The robinioids are one of the four major clades (along with the genisitoids, dalbergioids and millettioids) in subfamily Faboideae of the plant family Fabaceae (Leguminosae). It is composed of the traditional tribes Loteae, Sesbanieae and Robinieae. It is a large and important clade that is distributed in mostly temperate areas. Species in this clade share a unique determinate root nodule structure. The clade is predicted to have diverged from the other legume lineages 48.3±1.0 million years ago (in the Eocene).

==History==
Only two tribes (Loteae and Robinieae) were traditionally included in clade robinioids. Lavin & Schrire later included Sesbanieae into clade robinioids. Tribe Robinieae is primarily in tropical and arid temperate areas, containing mostly trees and shrubs of New World. Tribe Loteae are herbaceous and small shrubby legumes closely related with Old World tribe Galegeae.
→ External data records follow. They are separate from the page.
(* ===== verification/DbLookup.v ===== *)
(** * Lookups in a store

    What the lookups of the write path answer in a store that satisfies
    [store_wf]: the event with an id, the versions of an address, whether a
    request deleted an event.  None of them fails. *)

From S2P Require Import Prelude Utf8 BTreeMap Json Crates Kinds Packed EventParse DbKeys DbCodec DbIndex DbTxn DbState DbPayload Search DbSearch DbTagKind DbWrite DbStore DbCursor DbTable DbScan DbTables DbRows DbRw DbDerived DbOps DbLogic DbCounters DbIndices DbEvents DbDelete.

Local Open Scope Z_scope.

(** ** The first rows of a scan *)

(** When the rows that satisfy [P] are in the range of a scan and come before
    its other rows, the scan visits them first. *)
Lemma scan_rows_first dbi L K D rev (P : Kv → Prop) `{!∀ x, Decision (P x)} : table_sorted dbi L →
  (∀ r, r ∈ L → P r → in_scan dbi K D rev r) →
  (∀ x y, x ∈ L → y ∈ L → P x → ¬ P y → in_scan dbi K D rev y →
    if rev then lcmp dbi x y ≠ Lt else lcmp dbi y x ≠ Lt) →
  scan_rows dbi L K D rev = directed (negb rev) (filter P L) ++
    directed (negb rev) (filter (λ r, ¬ P r) (filter (in_scan dbi K D rev) L)).
Proof.
  intros [Hs _] Hin Hord. unfold scan_rows. set (F := filter (in_scan dbi K D rev) L).
  assert (filter P F = filter P L) as HP.
  { unfold F. rewrite list_filter_filter. apply filter_ext_in. intros r Hr. split; [tauto|]. auto. }
  assert (StronglySorted (λ r r', lcmp dbi r r' = Lt) F) as HsF by by apply StronglySorted_filter_1.
  destruct rev; cbn [directed negb].
  - rewrite <-reverse_app. f_equal. rewrite <-HP. apply (filter_split (λ r r', lcmp dbi r r' = Lt)); [done|].
    intros x y [Hx HxL]%list_elem_of_filter [Hy HyL]%list_elem_of_filter Px Py. by apply Hord.
  - rewrite <-HP. rewrite (filter_split (λ r r', lcmp dbi r r' = Lt) (λ r, ¬ P r) F) at 1; [|done|].
    + f_equal. apply filter_ext_in. intros x _. split; [apply dec_stable|tauto].
    + intros y x [Hy HyL]%list_elem_of_filter [Hx HxL]%list_elem_of_filter Py Px. apply dec_stable in Px. by apply Hord.
Qed.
Loteae was originally a smaller group of legumes until later in 1994 Polhill merged Loteae and tribe Coronilleae and greatly expanded Loteae. Sesbanieae is a tribe with single genus Sesbania, which was originally placed under tribe Robinieae.

==Systematics==
Loteae and Robinieae are traditionally grouped under clade robinioids: these two major groups are primarily found in Europe, North America, and South America. Sesbanieae was a group included in 2005.

Monophyly:

Monophyly of tribe Loteae: molecular data have shown support for monophyly with the exception for New World Lotus. Monophyly of Old World Lotus is moderately supported whereas New World Lotus is considered as paraphyletic.

Monophyly of tribe Robinieae and Sesbanieae is strongly supported. Sesbanieae only has one genus Sesbania.

Intratribal relationship:
Sesbanieae is either sister to Loteae, or sister to the rest of clade robinioids.